The problem> Start at the line with "(** ** The further" in the records below, stop at the line with "<$> dispatched (ApplicationsAPI.subscribe", and return every line in that span exactly, the two end lines included.

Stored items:
______

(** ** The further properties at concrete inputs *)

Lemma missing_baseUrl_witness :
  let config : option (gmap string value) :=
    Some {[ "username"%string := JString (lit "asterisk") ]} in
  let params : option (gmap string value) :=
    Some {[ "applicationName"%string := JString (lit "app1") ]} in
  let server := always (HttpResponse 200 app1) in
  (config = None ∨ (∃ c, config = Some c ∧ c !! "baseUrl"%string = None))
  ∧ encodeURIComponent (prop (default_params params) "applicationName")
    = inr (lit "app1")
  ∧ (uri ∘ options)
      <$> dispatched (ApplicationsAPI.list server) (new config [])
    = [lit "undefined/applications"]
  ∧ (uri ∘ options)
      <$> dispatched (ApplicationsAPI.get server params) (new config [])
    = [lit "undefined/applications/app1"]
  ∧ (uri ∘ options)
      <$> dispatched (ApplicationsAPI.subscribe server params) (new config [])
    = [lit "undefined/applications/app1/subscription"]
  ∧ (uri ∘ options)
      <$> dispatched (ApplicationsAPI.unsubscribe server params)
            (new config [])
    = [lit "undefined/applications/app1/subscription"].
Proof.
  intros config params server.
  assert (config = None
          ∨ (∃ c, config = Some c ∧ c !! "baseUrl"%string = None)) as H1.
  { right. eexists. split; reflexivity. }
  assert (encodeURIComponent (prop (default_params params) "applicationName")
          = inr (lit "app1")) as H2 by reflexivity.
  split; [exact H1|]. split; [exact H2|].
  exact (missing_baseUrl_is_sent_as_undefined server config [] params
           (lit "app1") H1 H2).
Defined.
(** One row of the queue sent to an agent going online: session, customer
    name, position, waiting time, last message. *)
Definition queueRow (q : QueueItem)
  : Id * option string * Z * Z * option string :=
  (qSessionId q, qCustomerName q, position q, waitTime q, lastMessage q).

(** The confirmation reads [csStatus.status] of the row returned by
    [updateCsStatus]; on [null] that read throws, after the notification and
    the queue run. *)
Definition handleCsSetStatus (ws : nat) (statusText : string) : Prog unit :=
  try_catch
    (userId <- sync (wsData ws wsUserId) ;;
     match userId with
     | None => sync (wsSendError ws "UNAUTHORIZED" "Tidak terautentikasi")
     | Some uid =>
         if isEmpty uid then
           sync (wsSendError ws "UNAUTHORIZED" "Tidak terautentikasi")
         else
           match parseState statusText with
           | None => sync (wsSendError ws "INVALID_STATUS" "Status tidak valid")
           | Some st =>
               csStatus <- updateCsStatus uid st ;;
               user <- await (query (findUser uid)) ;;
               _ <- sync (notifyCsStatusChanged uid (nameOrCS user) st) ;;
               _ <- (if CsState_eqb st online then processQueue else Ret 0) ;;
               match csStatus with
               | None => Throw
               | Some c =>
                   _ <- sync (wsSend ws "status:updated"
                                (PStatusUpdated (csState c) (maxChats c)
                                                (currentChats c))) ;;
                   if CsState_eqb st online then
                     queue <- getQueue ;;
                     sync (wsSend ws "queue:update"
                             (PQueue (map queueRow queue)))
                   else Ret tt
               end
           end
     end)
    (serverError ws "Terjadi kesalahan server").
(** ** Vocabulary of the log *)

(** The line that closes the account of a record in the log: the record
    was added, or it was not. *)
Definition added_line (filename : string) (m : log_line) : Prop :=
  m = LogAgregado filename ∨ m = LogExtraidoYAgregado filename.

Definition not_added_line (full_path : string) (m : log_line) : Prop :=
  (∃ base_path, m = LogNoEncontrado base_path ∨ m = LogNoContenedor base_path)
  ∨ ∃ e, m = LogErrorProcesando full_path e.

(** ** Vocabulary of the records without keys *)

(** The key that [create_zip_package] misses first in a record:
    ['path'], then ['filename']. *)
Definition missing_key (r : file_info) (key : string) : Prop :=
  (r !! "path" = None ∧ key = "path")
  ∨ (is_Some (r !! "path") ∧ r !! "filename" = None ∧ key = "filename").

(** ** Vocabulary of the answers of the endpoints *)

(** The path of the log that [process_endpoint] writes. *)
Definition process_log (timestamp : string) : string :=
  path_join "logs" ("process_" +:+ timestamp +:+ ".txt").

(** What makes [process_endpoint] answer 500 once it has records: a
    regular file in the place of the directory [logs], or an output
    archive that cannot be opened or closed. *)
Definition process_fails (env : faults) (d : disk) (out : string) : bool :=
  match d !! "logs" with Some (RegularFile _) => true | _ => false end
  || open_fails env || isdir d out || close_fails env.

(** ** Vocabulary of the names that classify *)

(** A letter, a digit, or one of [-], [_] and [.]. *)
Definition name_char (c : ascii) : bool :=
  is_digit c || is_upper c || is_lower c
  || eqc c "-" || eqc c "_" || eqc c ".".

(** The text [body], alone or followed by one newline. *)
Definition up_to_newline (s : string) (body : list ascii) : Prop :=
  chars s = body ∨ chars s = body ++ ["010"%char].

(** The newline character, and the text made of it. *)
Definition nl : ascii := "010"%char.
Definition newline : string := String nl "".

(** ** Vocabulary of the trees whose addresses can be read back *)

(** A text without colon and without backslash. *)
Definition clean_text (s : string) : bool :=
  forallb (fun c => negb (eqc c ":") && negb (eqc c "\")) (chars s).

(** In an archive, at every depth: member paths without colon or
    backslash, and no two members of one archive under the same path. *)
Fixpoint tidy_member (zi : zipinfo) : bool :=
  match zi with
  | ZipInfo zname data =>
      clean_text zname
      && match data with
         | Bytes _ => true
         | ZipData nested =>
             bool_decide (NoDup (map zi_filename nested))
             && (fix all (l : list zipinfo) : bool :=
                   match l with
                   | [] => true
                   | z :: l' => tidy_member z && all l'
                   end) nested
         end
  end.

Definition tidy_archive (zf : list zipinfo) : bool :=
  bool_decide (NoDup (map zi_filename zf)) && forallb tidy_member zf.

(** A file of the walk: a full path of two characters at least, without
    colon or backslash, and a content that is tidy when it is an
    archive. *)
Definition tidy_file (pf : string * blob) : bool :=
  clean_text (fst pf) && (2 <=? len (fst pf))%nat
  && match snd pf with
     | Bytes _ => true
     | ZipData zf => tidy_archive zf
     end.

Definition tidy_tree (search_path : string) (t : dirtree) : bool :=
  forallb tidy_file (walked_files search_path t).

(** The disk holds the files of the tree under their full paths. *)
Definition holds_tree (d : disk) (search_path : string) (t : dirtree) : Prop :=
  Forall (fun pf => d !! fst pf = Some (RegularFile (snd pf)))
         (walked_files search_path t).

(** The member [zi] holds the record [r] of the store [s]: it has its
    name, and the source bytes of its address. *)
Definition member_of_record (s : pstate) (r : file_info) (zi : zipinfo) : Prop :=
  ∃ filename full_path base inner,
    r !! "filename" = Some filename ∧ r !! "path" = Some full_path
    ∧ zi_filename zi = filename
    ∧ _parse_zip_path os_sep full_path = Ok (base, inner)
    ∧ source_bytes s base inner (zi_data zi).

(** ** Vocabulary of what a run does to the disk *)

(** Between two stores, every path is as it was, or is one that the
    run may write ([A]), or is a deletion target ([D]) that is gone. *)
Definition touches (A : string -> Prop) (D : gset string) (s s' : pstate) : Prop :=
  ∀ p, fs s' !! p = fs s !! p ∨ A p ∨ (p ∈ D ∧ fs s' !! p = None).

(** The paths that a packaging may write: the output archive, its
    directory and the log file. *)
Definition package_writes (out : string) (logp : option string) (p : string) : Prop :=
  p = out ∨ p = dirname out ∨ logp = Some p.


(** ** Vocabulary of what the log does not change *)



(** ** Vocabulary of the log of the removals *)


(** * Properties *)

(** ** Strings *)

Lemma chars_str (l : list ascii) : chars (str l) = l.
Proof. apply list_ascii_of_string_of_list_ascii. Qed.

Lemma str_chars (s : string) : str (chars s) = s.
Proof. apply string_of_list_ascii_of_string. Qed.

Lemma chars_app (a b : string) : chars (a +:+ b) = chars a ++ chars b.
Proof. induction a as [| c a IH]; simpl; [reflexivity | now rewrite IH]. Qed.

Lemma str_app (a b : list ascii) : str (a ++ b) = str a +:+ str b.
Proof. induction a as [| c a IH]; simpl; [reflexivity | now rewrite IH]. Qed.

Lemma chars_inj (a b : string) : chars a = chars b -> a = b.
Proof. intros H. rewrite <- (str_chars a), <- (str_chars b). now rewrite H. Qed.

______

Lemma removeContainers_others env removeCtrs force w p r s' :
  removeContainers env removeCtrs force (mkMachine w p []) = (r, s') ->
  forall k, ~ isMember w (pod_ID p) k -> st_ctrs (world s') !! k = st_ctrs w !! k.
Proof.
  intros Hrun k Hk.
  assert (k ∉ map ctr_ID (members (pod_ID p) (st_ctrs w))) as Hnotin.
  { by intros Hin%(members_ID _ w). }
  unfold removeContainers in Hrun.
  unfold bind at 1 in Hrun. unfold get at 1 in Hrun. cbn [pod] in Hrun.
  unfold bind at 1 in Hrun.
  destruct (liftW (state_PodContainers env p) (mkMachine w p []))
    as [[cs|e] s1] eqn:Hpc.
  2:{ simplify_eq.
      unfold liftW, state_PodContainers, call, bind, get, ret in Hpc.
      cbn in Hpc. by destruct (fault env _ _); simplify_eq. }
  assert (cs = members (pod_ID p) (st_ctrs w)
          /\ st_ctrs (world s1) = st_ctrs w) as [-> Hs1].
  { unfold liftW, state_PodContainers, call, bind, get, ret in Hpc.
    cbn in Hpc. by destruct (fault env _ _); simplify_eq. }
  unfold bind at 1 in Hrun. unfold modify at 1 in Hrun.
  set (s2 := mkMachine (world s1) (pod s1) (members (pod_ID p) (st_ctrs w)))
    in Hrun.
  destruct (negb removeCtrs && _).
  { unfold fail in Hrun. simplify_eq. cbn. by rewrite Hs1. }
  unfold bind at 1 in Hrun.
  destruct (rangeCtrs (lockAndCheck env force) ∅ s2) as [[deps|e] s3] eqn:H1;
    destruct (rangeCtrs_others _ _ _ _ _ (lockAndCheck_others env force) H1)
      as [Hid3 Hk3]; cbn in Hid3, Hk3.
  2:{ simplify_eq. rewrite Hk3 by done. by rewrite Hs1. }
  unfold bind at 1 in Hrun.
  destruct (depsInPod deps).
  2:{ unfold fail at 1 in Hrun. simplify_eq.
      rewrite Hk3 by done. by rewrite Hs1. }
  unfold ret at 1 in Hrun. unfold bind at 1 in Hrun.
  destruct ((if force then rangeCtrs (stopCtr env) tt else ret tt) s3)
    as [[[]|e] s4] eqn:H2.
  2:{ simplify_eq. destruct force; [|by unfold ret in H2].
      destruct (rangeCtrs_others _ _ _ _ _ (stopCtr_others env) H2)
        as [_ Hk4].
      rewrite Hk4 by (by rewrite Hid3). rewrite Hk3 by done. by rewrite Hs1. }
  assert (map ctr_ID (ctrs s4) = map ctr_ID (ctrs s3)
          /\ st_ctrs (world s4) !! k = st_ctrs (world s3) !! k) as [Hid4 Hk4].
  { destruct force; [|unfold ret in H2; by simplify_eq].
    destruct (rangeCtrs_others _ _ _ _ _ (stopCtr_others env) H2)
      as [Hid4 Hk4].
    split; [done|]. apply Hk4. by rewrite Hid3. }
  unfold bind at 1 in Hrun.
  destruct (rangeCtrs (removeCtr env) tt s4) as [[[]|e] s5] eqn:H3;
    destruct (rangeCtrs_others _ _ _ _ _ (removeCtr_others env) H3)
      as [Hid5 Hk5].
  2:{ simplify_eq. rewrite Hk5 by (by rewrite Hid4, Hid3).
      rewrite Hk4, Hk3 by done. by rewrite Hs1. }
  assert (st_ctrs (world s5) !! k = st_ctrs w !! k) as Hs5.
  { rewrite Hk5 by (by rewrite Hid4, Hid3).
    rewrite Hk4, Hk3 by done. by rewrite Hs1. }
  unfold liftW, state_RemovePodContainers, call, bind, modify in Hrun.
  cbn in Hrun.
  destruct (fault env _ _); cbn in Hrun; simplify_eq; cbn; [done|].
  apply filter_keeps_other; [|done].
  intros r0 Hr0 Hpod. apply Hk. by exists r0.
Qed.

______

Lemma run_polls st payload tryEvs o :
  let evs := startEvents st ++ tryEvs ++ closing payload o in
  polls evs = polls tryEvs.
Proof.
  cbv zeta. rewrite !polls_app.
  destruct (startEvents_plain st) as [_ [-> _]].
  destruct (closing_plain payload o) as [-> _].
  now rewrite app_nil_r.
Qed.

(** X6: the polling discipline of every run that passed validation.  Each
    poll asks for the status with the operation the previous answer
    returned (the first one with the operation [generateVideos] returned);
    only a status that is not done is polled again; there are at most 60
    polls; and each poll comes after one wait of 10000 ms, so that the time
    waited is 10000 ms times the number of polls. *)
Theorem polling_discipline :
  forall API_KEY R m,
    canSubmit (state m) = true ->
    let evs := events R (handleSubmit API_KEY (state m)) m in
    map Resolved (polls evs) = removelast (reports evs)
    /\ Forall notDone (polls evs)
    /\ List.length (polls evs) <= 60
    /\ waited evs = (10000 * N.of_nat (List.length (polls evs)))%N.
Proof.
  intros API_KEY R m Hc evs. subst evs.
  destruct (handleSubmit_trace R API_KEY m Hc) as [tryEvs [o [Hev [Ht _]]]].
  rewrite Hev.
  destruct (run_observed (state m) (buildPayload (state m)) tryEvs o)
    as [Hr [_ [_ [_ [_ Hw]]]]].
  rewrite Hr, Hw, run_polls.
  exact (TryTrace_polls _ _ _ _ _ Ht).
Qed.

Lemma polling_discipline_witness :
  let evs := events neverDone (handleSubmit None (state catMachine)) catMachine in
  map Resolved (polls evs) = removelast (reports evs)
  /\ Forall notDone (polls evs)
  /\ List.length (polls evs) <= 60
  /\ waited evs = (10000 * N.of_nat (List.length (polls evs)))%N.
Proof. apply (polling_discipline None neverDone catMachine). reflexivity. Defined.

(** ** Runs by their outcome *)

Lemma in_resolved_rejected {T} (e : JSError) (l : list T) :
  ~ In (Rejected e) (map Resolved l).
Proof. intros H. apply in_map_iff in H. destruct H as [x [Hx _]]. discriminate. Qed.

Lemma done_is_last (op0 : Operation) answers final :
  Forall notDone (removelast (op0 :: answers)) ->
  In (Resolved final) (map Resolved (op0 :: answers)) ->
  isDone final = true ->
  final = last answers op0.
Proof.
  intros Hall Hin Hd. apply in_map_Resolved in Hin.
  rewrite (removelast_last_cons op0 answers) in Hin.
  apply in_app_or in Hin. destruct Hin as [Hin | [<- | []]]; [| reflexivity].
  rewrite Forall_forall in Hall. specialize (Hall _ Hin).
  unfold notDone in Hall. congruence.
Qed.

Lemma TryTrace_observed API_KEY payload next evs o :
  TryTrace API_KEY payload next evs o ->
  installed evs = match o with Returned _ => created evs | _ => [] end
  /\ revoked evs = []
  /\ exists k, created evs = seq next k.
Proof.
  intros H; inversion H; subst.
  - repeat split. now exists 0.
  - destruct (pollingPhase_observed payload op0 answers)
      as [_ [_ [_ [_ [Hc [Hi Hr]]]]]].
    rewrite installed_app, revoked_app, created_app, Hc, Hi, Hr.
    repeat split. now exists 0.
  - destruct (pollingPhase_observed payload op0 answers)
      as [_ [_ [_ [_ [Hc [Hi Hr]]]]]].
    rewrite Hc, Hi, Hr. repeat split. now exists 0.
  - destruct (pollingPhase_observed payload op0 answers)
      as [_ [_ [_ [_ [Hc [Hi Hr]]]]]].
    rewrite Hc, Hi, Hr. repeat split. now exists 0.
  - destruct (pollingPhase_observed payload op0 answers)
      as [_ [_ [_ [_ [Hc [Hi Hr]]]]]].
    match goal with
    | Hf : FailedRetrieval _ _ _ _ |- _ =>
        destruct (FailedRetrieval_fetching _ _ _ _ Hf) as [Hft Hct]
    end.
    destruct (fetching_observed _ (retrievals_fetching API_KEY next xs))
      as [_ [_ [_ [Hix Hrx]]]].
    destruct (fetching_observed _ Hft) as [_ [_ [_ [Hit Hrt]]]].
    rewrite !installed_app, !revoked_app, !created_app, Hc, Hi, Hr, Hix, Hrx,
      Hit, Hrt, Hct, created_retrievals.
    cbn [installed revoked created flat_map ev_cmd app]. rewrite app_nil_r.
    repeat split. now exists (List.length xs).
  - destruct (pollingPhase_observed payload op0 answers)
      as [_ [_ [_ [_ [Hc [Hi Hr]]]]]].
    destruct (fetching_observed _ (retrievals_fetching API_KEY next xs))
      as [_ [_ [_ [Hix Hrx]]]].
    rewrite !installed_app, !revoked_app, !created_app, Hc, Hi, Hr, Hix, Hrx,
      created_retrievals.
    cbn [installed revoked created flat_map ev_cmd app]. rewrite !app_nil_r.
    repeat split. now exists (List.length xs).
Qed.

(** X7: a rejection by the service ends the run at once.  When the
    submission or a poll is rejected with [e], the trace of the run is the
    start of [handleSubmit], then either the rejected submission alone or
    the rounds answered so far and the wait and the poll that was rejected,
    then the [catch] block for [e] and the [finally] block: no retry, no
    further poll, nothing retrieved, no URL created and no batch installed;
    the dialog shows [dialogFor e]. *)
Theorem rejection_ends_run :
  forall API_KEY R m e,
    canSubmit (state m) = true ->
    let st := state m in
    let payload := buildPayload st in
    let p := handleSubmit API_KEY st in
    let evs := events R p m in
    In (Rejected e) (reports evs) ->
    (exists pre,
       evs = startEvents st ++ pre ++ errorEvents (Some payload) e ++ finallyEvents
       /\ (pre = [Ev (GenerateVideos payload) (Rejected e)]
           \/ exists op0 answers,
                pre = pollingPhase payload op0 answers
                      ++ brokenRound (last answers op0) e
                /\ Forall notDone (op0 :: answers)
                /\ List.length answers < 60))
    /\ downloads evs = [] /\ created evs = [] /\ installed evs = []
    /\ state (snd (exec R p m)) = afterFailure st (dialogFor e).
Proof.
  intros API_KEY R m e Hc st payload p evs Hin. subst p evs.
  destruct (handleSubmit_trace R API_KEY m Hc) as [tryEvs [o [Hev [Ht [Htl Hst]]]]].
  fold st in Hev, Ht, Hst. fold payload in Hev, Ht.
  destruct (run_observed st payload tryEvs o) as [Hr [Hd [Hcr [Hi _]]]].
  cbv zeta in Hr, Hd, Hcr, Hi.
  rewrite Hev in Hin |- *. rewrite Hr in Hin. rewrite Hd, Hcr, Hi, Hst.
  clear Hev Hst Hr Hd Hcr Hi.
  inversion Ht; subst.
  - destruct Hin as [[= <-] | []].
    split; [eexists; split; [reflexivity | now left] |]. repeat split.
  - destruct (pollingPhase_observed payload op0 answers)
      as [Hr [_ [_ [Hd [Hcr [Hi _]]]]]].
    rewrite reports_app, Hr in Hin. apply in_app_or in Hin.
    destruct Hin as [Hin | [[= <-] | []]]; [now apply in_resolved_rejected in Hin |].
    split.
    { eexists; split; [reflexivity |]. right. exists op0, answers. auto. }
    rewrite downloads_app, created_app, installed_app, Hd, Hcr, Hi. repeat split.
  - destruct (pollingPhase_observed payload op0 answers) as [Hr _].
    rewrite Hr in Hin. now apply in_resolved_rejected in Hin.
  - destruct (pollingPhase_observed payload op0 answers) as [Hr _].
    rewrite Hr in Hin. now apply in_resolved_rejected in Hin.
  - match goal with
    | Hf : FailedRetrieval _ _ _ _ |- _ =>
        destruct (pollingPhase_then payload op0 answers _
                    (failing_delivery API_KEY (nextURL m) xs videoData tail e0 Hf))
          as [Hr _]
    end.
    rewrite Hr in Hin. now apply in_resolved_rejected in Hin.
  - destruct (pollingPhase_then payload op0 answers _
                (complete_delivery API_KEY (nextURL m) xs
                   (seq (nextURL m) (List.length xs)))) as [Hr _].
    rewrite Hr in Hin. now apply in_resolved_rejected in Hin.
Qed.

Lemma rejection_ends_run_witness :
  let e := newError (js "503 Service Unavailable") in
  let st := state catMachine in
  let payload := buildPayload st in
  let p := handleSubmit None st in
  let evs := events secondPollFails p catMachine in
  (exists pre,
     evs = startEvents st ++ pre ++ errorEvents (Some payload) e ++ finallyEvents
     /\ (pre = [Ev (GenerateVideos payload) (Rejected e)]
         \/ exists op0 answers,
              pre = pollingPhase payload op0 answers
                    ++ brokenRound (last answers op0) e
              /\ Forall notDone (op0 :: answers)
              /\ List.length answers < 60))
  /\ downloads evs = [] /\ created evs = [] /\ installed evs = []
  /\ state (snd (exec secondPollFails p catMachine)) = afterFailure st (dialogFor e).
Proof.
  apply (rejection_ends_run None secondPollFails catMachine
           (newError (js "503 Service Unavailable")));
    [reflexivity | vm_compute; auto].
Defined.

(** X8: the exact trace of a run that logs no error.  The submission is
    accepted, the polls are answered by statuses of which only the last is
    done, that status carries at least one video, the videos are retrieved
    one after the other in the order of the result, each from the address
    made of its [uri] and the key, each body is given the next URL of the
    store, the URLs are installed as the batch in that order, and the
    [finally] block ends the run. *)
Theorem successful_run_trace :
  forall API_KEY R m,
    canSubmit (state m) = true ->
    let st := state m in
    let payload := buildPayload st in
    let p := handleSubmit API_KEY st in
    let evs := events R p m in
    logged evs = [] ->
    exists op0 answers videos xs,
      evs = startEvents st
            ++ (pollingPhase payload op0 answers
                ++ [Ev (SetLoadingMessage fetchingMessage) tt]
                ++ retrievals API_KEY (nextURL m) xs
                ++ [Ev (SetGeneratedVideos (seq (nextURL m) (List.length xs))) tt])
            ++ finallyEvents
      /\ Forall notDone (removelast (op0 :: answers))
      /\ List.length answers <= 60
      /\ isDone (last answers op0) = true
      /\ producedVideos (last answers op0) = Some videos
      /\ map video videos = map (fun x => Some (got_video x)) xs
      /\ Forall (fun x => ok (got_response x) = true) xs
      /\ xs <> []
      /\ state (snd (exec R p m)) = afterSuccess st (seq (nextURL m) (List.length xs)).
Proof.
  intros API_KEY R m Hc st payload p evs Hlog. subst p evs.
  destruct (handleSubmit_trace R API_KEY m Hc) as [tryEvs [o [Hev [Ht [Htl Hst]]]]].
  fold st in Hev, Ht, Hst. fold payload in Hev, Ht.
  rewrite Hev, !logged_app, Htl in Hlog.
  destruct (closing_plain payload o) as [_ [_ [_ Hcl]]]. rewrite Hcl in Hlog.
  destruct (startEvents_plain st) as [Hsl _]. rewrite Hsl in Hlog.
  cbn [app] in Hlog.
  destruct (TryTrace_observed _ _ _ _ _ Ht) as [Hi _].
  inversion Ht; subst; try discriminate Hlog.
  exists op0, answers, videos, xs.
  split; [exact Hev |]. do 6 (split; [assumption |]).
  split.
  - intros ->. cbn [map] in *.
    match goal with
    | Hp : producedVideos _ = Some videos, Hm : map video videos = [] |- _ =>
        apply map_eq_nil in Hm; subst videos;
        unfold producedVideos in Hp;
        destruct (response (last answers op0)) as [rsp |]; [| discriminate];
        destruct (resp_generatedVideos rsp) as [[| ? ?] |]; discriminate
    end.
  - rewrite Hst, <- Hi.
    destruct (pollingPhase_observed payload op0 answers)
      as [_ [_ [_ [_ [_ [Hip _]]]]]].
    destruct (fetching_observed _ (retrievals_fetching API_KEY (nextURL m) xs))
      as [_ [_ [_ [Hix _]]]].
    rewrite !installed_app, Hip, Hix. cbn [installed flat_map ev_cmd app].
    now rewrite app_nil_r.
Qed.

______

Task output>
(** ** The further properties at concrete inputs *)

Lemma missing_baseUrl_witness :
  let config : option (gmap string value) :=
    Some {[ "username"%string := JString (lit "asterisk") ]} in
  let params : option (gmap string value) :=
    Some {[ "applicationName"%string := JString (lit "app1") ]} in
  let server := always (HttpResponse 200 app1) in
  (config = None ∨ (∃ c, config = Some c ∧ c !! "baseUrl"%string = None))
  ∧ encodeURIComponent (prop (default_params params) "applicationName")
    = inr (lit "app1")
  ∧ (uri ∘ options)
      <$> dispatched (ApplicationsAPI.list server) (new config [])
    = [lit "undefined/applications"]
  ∧ (uri ∘ options)
      <$> dispatched (ApplicationsAPI.get server params) (new config [])
    = [lit "undefined/applications/app1"]
  ∧ (uri ∘ options)
      <$> dispatched (ApplicationsAPI.subscribe server params) (new config [])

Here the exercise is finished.